We know that exercising is key to becoming physically stronger, but a new analysis finds it can make us mentally stronger as well, by boosting our mood.
New research published in the Journal of Happiness Studies finds that doing any kind of physical activity for as little as 10 minutes out of your week can significantly improve your odds of feeling happy.
If you're feeling a little more ambitious, exercising for at least one day out of the week can have similar results. As reported by The New York Times, University of Michigan researchers behind the study looked at 23 previously-published works — 15 observational studies and eight intervention studies — all of which found a clear beneficial relationship between physical activity and happiness.
Together, those previously published studies provided the authors a pool of more than 500,000 psychologically healthy people of diverse ages, ethnicities and socioeconomic groups.
All of the studies included in this review found that happiness was positively associated with physical activity. Generally, the type of exercise did not equal to more or less happiness, so long as the person was physically active.
People who exercised for at least 30 minutes several days out of the week were roughly 30 percent more likely to consider themselves happy compared to those who put in less time, researchers found.
Prior research has also found that engaging in more physical activity can significantly decrease your odds of developing depression.

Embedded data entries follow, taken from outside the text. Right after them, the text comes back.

(* ===== verification/BlindedBlocks.v ===== *)
(** [POST /eth/v1/builder/blinded_blocks]:
    [crates/http/src/server/proposer_api/blinded_blocks.rs]. *)

From S2P Require Import Prelude Prog External Types Blst Signer BeaconTypes BeaconBlock.
From S2P Require Import StorageTypes Storage BidSpec Metrics InMemory World InMemoryStorage.
From S2P Require Import HttpErrors.

Section blinded.
Context `{Ext} {E : Type -> Type} `{!Storage E} `{!Host E}.

Definition post_blinded_blocks (versioned_signed_blinded_block : SignedBlindedBlock) :
  prog E (result (Versioned BlindedBlockResponse) Rejection) :=
  let fail e := Ret (Err (reject_custom (CPostBlindedBlock e))) in
  let slot := sbl_slot versioned_signed_blinded_block in
  let! started := instant_now in
  let! duty := st_find_duty_by_slot slot in
  match duty with
  | None => fail NoDutyFound
  | Some duty =>
      let proposer_index := sbl_proposer_index versioned_signed_blinded_block in
      if negb (v_validator_index duty =? proposer_index)%Z then
        fail (ProposerIndexMismatch (v_validator_index duty) proposer_index)
      else
      let! fork_data := st_fork_data in
      let domain := compute_proposer_domain fork_data in
      let signature := sbl_signature versioned_signed_blinded_block in
      let proposer_pubkey := rm_pubkey (vr_message (v_entry duty)) in
      let blinded_block := sbl_message versioned_signed_blinded_block in
      let! registration := st_read_validator_registration proposer_pubkey in
      match registration with
      | None => fail UnauthorizedSubmission
      | Some _ =>
          if negb (bls_sig_verify signature proposer_pubkey (signing_root blinded_block domain))
          then fail InvalidSignature
          else
          let! resp := st_read_blinded_block_response proposer_pubkey in
          match resp with
          | None => fail NoBlockFromBlockHash
          | Some resp =>
              let exec_payload := bbr_execution_payload resp in
              let blobs_data := bbr_blobs_bundle resp in
              let signed_beacon_block :=
                signed_beacon_block_content_new exec_payload blinded_block signature blobs_data in
              let block_hash := sc_block_hash signed_beacon_block in
              do! spawn (PublishTask signed_beacon_block Ssz);
              let! now := instant_now in
              let elapsed := elapsed started now in
              do! emit (set_blinded_block_latency (as_millis_u64 elapsed));
              let versioned_resp := mkVersioned Deneb resp in
              do! st_set_delivered_blocks block_hash;
              Ret (Ok versioned_resp)
          end
      end
  end.

(** The body of the spawned publication: its result is only logged. *)
Definition publish_task `{!BeaconHandle E} (signed_beacon_block : SignedBeaconBlockContent)
    (submission_type : SubmissionType) : prog E (result unit Rejection) :=
  let! r := bh_publish_block signed_beacon_block submission_type in
  Ret (map_err (fun _ => reject_custom (CPostBlindedBlock PublishBlock)) r).
End blinded.

(** * Properties *)

Section laws.
Context {X : Ext}.

(** The state admits the signed block: the duty of its slot is for its proposer, the proposer
    is registered and signed it. *)
Record blinded_admissible (st : StoreState) (b : SignedBlindedBlock) (duty : Validator) : Prop := {
  bl_duty : sto_find_duty (sbl_slot b) st = Some duty;
  bl_index : v_validator_index duty = sbl_proposer_index b;
  bl_registered : is_Some (sto_regs st !! pk_serialize (duty_pubkey duty));
  bl_signed : bls_sig_verify (sbl_signature b) (duty_pubkey duty)
                (signing_root (sbl_message b) (compute_proposer_domain (sto_fork st))) = true
}.

(** The block published for a signed blinded block. *)
Definition unblinded (b : SignedBlindedBlock) (resp : BlindedBlockResponse) :
  SignedBeaconBlockContent :=
  signed_beacon_block_content_new (bbr_execution_payload resp) (sbl_message b) (sbl_signature b)
    (bbr_blobs_bundle resp).

Inductive blinded_answer (st : StoreState) (b : SignedBlindedBlock) :
  result (Versioned BlindedBlockResponse) Rejection -> Prop :=
| BaNoDuty :
    sto_find_duty (sbl_slot b) st = None ->
    blinded_answer st b (Err [CPostBlindedBlock NoDutyFound])
| BaIndex duty :
    sto_find_duty (sbl_slot b) st = Some duty ->
    v_validator_index duty <> sbl_proposer_index b ->
    blinded_answer st b
      (Err [CPostBlindedBlock
              (ProposerIndexMismatch (v_validator_index duty) (sbl_proposer_index b))])
| BaUnregistered duty :
    sto_find_duty (sbl_slot b) st = Some duty ->
    v_validator_index duty = sbl_proposer_index b ->
    sto_regs st !! pk_serialize (duty_pubkey duty) = None ->
    blinded_answer st b (Err [CPostBlindedBlock UnauthorizedSubmission])
| BaSignature duty r :
    sto_find_duty (sbl_slot b) st = Some duty ->
    v_validator_index duty = sbl_proposer_index b ->
    sto_regs st !! pk_serialize (duty_pubkey duty) = Some r ->
    bls_sig_verify (sbl_signature b) (duty_pubkey duty)
      (signing_root (sbl_message b) (compute_proposer_domain (sto_fork st))) = false ->
    blinded_answer st b (Err [CPostBlindedBlock InvalidSignature])
| BaNoPayload duty :
    blinded_admissible st b duty ->
    sto_blinded st !! pk_serialize (duty_pubkey duty) = None ->
    blinded_answer st b (Err [CPostBlindedBlock NoBlockFromBlockHash])
| BaDelivered duty resp :
    blinded_admissible st b duty ->
    sto_blinded st !! pk_serialize (duty_pubkey duty) = Some resp ->
    blinded_answer st b (Ok (mkVersioned Deneb resp)).

(** The effect: a delivery publishes the unblinded block and records its hash, a refusal
    changes neither the storage nor the tasks. *)
Definition blinded_effect (w w' : World) (b : SignedBlindedBlock)
    (r : result (Versioned BlindedBlockResponse) Rejection) : Prop :=
  match r with
  | Ok v =>
      w_abs w' = sto_set_delivered (ep_block_hash (bbr_execution_payload (vs_data v))) (w_abs w) /\
      w_spawned w' = PublishTask (unblinded b (vs_data v)) Ssz :: w_spawned w
  | Err _ => w_store w' = w_store w /\ w_spawned w' = w_spawned w
  end.

Lemma post_blinded_blocks_run b w :
  exists r w', run_relay (post_blinded_blocks b) w = (Val r, w') /\
    blinded_answer (w_abs w) b r /\ blinded_effect w w' b r.
Proof.
  unfold run_relay, post_blinded_blocks. rewrite run_now.
  run_read. change (w_abs (w_ticked w)) with (w_abs w).
  destruct (sto_find_duty _ _) as [duty|] eqn:Hduty.
  2:{ do 2 eexists; split; [reflexivity |]. split; [by constructor | done]. }
  destruct (Z.eqb_spec (v_validator_index duty) (sbl_proposer_index b)) as [Hidx|Hidx];
    simpl negb; cbv iota.
  2:{ do 2 eexists; split; [reflexivity |]. split; [by eapply BaIndex | done]. }
  run_read. run_read. change (w_abs (w_ticked w)) with (w_abs w).
  fold (duty_pubkey duty).
  destruct (sto_regs _ !! _) as [reg|] eqn:Hreg.
  2:{ do 2 eexists; split; [reflexivity |]. split; [by eapply BaUnregistered | done]. }
  destruct (bls_sig_verify _ _ _) eqn:Hsig; simpl negb; cbv iota.
  2:{ do 2 eexists; split; [reflexivity |]. split; [by eapply BaSignature | done]. }
  assert (blinded_admissible (w_abs w) b duty) as Hadm by (split; [done.. | by eexists | done]).
  run_read. change (w_abs (w_ticked w)) with (w_abs w).
  destruct (sto_blinded _ !! _) as [resp|] eqn:Hresp.
  2:{ do 2 eexists; split; [reflexivity |]. split; [by eapply BaNoPayload | done]. }
  do 2 eexists; split; [reflexivity |]. split; [by eapply BaDelivered | done].
Qed.

Lemma post_blinded_blocks_safe builders fork b :
  safe (fun X => @relay_step _ X)
    (fun w => by_slot_empty w /\ bids_authentic builders fork (w_abs w))
    (fun _ => True) (post_blinded_blocks b).
Proof.
  unfold post_blinded_blocks. apply safe_bind. intros w Hw. split; [done |]. cbn [guarded].
  safe_read. intros a _. destruct (sto_find_duty _ _) as [duty|]; [|done].
  destruct (negb _); [done |].
  safe_read. intros a1 _. safe_read. intros a2 _. destruct (sto_regs _ !! _); [|done].
  destruct (negb _); [done |].
  safe_read. intros a3 _. destruct (sto_blinded _ !! _) as [resp|]; [|done].
  do 3 (apply safe_bind; intros ? ?; split; [done |]; cbn [guarded]).
  safe_write; [|done]. intros; by apply ba_set_delivered.
Qed.

Lemma publish_task_safe (I : World -> Prop) b t :
  (forall w p, I w -> I (mkWorld (w_store w) (w_metrics w) (w_spawned w) p (w_tick w) (w_out w))) ->
  safe (fun X => @relay_step _ X) I (fun _ => True) (publish_task b t).
Proof. intros HI w Hw. split; [by apply HI | done]. Qed.
End laws.

Section main.
Context {X : Ext}.

(** C4: the blinded-block request answers as specified on every branch ([blinded_answer]): no
    duty for the slot, another proposer, an unregistered proposer, a signature that does not
    verify under the key of the duty, no stored payload, or the stored payload.  A delivery
    spawns the publication of the unblinded block and records its hash; a refusal changes
    neither the storage nor the tasks. *)
Theorem post_blinded_blocks_correct b w :
  exists r w', run_relay (post_blinded_blocks b) w = (Val r, w') /\
    blinded_answer (w_abs w) b r /\ blinded_effect w w' b r.
Proof. apply post_blinded_blocks_run. Qed.

(** A storage in which the proposer with the key of [s] has the duty of the block [b], is
    registered, and the payload [resp] is stored for it. *)
Definition unblinding_store (i : InMemoryStorageInner) (s : BlsSigner) (b : BlindedBlock)
    (reg : ValidatorRegistrationMessage) (resp : BlindedBlockResponse) : InMemoryStorageInner :=
  let key := signer_public_key s in
  let registration := mkRegistration
    (mkRegistrationMessage (rm_fee_recipient reg) (rm_gas_limit reg) (rm_timestamp reg) key)
    sig_empty in
  let duty := mkValidator (bl_slot b) (bl_proposer_index b) registration in
  mkInner (i_slot i) (i_payload_attributes i) [duty] {[pk_serialize key := registration]}
    (i_wlist_builders i) (i_best_bid_per_slot i) (i_best_bid_by_slot i)
    (i_best_bid_by_block_number i) (signer_fork_data s) {[pk_serialize key := resp]}
    (i_delivered_blocks i).

Context {L : ExtLaws X}.

(** C27: the payload returned does not depend on the header the proposer signed: whatever block
    [b] the proposer of the duty signs, and whatever payload [resp] is stored under its key,
    the request returns [resp]; nothing ties the block hash of the one to the other. *)
Theorem payload_not_tied_to_header i s b reg resp w :
  (run_relay
     (post_blinded_blocks (mkSignedBlindedBlock b (signer_proposer_sign s b)))
     (w_with_store (unblinding_store i s b reg resp) w)).1 =
  Val (Ok (mkVersioned Deneb resp)).
Proof.
  destruct (post_blinded_blocks_run (mkSignedBlindedBlock b (signer_proposer_sign s b))
    (w_with_store (unblinding_store i s b reg resp) w)) as (r & w' & -> & Ha & _).
  simpl. do 2 f_equal.
  assert (forall d, sto_find_duty (bl_slot b)
      (w_abs (w_with_store (unblinding_store i s b reg resp) w)) = Some d ->
      d = mkValidator (bl_slot b) (bl_proposer_index b) (mkRegistration
        (mkRegistrationMessage (rm_fee_recipient reg) (rm_gas_limit reg) (rm_timestamp reg)
           (signer_public_key s)) sig_empty)) as Hduty.
  { intros d. unfold sto_find_duty; simpl. rewrite Z.eqb_refl. by intros [= <-]. }
  assert (bls_sig_verify (signer_proposer_sign s b) (signer_public_key s)
    (signing_root b (compute_proposer_domain (signer_fork_data s))) = true) as Hver
    by apply gsk_sign_verifies.
  inversion Ha as [Hd|duty Hd Hi|duty Hd Hi Hr|duty rg Hd Hi Hr Hs|duty Had Hb|duty rsp Had Hb];
    try (unfold sbl_slot in Hd; simpl in Hd).
  - unfold sto_find_duty in Hd; simpl in Hd. by rewrite Z.eqb_refl in Hd.
  - apply Hduty in Hd as ->. done.
  - apply Hduty in Hd as ->. unfold duty_pubkey in Hr; simpl in Hr.
    by rewrite lookup_singleton_eq in Hr.
  - apply Hduty in Hd as ->. assert (true = false); [|done]. rewrite <-Hver. exact Hs.
  - pose proof (bl_duty _ _ _ Had) as Hd. apply Hduty in Hd as ->.
    unfold duty_pubkey in Hb; simpl in Hb. by rewrite lookup_singleton_eq in Hb.
  - pose proof (bl_duty _ _ _ Had) as Hd. apply Hduty in Hd as ->.
    unfold duty_pubkey in Hb; simpl in Hb. rewrite lookup_singleton_eq in Hb. congruence.
Qed.
End main.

The authors of the study warn that there is still much research to be done on whether there is an optimal dose of physical activity for the improvement of happiness. But the implications of future research could help support the use of physical activity as a preventative or curative approach for mental disorders. Still, the researchers are certain that there's a consistent positive relationship between the two.
Many of today's most influential people, including Richard Branson, Mark Zuckerberg, Oprah Winfrey and Mark Cuban credit part of their success and happiness to being physically active.
Worried you don't have time to reap the mood-lifting benefits of exercise? You might want to take a cue from entrepreneur Tony Robbins, who squeezes an intense 15-minute workout into his daily schedule, or author Tim Ferriss, who does his workouts in as little as 20 minutes.